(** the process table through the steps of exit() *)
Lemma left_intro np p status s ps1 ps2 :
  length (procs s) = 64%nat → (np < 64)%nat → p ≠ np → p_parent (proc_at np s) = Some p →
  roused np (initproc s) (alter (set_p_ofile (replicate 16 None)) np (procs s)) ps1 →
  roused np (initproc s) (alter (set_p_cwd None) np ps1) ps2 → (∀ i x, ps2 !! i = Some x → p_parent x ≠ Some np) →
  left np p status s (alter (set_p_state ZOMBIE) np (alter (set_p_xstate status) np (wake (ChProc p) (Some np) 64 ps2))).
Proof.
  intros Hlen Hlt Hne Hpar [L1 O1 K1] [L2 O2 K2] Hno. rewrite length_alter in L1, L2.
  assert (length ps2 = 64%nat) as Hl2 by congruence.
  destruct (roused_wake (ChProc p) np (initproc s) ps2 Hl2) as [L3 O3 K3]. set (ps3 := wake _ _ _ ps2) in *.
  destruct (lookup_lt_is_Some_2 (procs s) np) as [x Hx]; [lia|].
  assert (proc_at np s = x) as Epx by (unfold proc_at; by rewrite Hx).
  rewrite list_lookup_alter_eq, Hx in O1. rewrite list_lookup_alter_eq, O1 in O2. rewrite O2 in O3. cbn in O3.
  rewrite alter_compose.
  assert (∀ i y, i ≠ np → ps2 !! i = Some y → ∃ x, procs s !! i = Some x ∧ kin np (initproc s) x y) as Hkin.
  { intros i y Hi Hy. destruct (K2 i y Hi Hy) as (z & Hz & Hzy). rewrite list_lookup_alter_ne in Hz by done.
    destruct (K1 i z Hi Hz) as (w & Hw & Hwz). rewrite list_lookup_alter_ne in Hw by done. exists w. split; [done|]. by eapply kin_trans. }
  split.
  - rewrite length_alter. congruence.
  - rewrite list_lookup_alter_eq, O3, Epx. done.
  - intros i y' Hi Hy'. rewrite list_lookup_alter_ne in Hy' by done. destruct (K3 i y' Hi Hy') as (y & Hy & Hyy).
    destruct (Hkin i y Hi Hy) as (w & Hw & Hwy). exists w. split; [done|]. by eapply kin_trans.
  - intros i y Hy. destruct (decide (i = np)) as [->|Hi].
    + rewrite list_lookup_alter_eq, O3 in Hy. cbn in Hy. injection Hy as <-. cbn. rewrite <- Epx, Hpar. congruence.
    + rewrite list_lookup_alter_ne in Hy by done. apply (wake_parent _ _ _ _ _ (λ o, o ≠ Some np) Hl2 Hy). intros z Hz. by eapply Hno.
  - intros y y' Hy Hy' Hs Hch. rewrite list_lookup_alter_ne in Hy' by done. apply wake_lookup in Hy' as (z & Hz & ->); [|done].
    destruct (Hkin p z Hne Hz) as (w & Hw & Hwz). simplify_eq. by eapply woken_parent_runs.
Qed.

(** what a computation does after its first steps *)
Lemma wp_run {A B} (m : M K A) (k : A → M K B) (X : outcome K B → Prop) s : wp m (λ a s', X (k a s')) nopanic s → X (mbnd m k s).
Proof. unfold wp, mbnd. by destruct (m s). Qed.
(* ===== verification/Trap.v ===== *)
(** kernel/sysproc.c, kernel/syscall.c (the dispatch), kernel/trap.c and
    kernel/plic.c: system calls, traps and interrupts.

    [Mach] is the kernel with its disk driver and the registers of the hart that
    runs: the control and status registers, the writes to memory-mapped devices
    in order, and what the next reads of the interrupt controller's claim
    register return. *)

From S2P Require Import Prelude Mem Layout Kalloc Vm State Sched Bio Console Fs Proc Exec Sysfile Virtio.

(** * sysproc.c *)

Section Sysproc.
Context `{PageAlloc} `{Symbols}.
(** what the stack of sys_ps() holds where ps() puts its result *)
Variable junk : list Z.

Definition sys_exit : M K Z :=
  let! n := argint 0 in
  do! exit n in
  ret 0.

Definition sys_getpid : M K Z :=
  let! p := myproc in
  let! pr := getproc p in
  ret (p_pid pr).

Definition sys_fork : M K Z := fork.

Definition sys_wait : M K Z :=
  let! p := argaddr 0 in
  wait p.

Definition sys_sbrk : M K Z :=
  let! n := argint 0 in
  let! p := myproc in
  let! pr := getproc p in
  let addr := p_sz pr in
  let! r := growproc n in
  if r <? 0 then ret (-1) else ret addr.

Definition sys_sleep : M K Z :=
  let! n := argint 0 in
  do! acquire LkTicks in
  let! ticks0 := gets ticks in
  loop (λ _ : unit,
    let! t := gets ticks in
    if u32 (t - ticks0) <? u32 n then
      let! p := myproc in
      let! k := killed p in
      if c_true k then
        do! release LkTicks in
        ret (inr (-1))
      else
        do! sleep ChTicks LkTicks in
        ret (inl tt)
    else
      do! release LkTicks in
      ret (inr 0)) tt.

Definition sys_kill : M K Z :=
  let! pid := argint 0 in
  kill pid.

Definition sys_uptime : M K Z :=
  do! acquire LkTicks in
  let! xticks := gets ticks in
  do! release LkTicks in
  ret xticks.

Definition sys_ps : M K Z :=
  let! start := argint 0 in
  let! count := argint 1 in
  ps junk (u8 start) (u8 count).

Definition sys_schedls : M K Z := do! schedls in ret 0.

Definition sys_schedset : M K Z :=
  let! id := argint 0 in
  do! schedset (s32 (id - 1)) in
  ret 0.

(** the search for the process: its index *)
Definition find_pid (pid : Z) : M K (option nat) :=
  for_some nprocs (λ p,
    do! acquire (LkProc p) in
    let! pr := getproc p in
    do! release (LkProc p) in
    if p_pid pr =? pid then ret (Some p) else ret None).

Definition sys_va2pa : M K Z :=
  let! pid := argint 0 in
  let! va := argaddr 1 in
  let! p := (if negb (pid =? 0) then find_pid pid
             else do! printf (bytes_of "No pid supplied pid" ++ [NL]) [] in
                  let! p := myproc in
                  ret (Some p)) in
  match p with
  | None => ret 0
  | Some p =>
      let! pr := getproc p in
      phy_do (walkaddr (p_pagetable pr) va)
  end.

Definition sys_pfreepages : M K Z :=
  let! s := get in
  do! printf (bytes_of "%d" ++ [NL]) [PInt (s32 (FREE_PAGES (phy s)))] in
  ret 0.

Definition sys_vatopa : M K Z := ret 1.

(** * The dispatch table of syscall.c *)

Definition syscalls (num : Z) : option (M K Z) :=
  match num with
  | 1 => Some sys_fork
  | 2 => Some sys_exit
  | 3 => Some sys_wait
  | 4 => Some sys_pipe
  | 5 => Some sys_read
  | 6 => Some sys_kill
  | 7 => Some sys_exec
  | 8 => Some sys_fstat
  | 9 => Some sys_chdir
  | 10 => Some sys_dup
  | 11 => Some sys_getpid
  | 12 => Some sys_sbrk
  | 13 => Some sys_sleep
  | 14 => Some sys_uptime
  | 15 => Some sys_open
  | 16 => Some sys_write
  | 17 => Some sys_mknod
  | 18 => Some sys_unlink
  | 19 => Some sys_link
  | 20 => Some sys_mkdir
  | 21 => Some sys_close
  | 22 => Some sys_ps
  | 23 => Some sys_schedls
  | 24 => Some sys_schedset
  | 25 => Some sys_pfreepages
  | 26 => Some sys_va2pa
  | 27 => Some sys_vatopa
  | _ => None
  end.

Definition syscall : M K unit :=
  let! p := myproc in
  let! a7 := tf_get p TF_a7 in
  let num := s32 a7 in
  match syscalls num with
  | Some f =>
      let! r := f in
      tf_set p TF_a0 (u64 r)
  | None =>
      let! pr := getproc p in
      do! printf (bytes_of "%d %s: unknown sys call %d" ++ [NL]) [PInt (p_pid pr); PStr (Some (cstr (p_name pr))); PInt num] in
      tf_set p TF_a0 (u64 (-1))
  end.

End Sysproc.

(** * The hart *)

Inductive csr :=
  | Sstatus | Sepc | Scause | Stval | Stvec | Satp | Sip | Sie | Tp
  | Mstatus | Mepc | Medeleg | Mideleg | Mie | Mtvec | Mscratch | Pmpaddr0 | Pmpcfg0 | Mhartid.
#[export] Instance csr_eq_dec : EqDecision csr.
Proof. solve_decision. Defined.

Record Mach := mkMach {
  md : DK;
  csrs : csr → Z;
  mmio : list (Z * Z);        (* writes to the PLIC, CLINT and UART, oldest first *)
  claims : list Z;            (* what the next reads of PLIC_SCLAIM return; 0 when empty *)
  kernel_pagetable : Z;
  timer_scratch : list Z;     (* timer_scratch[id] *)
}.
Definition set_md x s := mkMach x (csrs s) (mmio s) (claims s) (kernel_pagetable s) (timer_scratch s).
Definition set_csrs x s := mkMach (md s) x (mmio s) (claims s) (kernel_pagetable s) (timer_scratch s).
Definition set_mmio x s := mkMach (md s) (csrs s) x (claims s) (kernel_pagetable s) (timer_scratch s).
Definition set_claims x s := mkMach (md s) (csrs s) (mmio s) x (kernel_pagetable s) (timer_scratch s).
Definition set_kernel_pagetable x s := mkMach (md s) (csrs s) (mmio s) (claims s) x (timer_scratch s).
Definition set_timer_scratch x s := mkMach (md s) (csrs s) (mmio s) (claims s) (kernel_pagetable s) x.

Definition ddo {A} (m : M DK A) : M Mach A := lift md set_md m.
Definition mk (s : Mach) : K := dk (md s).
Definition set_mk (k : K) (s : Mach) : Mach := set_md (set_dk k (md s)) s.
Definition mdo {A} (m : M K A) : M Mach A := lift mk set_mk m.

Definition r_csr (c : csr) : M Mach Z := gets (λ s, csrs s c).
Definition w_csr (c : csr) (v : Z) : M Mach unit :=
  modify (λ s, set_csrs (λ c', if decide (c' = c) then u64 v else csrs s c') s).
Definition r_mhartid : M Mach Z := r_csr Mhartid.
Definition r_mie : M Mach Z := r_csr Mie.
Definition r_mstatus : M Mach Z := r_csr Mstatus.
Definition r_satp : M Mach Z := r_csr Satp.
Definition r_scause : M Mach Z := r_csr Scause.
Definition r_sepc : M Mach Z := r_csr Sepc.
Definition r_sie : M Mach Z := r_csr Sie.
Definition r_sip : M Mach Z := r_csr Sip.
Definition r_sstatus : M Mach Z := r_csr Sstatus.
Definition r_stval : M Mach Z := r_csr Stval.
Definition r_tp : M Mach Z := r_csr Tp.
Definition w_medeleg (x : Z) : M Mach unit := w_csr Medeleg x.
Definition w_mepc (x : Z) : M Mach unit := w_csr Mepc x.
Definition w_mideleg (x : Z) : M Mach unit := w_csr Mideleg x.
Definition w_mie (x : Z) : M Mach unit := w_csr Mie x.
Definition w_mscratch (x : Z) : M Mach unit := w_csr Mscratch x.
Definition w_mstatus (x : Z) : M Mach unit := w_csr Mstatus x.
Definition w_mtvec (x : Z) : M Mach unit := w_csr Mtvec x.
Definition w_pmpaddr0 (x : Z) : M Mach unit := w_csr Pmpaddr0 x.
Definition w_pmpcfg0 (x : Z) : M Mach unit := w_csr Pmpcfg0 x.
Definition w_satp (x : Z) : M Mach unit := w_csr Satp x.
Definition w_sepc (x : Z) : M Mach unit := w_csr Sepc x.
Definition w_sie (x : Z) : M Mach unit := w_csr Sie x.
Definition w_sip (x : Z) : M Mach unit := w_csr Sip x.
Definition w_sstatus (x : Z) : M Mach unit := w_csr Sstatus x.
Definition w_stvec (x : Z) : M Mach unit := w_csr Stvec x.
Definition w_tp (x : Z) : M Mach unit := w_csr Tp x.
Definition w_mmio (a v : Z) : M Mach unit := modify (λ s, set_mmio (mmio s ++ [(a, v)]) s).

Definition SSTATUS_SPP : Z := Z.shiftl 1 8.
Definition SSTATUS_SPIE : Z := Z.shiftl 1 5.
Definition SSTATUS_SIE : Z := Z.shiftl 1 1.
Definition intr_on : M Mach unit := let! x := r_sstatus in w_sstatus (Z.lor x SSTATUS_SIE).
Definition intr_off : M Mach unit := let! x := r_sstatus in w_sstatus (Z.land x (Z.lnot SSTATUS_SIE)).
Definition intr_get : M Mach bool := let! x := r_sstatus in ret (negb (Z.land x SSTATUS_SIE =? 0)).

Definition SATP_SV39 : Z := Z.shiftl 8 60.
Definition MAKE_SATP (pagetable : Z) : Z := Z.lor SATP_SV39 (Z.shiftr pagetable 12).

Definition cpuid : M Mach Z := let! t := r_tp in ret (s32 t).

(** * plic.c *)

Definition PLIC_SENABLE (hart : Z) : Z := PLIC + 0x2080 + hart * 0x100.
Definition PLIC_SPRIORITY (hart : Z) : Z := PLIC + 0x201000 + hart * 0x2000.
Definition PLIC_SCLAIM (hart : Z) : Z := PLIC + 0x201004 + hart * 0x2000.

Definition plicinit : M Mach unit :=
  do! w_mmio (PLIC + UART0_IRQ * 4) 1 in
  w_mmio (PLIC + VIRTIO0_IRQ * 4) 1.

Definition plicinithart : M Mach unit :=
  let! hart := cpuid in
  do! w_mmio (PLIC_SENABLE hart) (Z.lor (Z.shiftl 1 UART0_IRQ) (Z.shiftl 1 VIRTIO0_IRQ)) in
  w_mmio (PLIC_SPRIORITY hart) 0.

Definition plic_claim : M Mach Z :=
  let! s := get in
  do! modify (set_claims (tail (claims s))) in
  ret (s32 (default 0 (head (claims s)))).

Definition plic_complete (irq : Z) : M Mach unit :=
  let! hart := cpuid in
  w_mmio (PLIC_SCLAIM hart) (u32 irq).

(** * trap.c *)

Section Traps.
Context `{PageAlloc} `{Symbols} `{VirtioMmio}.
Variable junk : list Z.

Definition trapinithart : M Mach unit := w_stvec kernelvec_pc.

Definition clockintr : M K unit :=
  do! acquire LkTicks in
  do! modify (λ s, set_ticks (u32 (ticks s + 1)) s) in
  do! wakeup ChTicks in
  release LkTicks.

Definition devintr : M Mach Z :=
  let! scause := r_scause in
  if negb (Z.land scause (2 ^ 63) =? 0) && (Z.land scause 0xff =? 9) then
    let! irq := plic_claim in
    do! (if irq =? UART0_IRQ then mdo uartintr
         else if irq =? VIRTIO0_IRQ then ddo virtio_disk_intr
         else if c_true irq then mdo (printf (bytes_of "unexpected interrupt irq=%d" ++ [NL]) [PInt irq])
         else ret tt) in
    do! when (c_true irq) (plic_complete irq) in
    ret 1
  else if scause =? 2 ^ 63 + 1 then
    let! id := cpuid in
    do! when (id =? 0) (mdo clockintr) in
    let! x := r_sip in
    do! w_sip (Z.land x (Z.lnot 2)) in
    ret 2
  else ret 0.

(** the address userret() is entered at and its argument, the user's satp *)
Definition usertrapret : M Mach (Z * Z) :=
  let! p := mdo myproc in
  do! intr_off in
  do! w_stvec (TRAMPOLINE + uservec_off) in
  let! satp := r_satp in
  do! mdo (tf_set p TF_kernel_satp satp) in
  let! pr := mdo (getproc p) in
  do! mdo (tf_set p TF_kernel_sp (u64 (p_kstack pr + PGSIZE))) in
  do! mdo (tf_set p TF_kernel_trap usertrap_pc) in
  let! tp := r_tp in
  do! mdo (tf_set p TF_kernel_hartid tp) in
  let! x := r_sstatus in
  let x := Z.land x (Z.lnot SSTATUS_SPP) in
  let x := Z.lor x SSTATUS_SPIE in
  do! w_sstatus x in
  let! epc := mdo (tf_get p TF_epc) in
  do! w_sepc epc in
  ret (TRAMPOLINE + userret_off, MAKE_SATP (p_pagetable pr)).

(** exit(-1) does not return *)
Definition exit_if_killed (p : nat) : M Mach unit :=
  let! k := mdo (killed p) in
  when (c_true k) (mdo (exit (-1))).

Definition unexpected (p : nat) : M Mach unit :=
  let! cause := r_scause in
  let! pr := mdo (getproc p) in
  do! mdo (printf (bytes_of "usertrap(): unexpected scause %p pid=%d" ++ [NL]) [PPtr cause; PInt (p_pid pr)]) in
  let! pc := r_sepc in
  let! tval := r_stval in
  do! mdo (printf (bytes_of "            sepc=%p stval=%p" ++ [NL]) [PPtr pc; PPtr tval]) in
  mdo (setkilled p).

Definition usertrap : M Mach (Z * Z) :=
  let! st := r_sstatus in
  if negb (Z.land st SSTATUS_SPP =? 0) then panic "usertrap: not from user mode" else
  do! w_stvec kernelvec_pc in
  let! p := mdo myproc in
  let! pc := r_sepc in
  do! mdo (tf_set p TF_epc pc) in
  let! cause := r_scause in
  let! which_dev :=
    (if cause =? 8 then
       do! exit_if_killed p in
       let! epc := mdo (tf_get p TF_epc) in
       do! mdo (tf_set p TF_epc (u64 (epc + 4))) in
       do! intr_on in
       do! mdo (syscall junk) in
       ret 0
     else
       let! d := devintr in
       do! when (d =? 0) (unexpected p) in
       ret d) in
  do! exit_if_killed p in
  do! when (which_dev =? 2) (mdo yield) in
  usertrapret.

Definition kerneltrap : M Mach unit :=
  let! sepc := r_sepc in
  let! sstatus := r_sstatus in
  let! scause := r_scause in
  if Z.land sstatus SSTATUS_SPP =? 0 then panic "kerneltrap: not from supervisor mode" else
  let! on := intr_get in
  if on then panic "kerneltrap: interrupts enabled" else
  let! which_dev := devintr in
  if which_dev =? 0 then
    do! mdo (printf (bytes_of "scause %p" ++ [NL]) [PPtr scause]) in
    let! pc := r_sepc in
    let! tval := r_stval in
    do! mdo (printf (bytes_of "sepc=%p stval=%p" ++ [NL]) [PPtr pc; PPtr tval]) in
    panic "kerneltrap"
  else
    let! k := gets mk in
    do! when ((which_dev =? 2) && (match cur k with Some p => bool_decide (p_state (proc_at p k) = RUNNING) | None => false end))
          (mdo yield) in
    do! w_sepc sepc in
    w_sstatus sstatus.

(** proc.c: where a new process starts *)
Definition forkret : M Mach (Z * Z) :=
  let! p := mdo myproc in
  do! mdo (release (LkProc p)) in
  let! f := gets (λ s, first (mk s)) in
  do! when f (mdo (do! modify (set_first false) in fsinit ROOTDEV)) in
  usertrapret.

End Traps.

--*--

Reproduce the entries above exactly, but only the lines between the line holding "Definition w_tp (x" and the line holding "Definition SSTATUS_SPIE : Z := Z.shiftl 1 5.", inclusive.

Definition w_tp (x : Z) : M Mach unit := w_csr Tp x.
Definition w_mmio (a v : Z) : M Mach unit := modify (λ s, set_mmio (mmio s ++ [(a, v)]) s).

Definition SSTATUS_SPP : Z := Z.shiftl 1 8.
Definition SSTATUS_SPIE : Z := Z.shiftl 1 5.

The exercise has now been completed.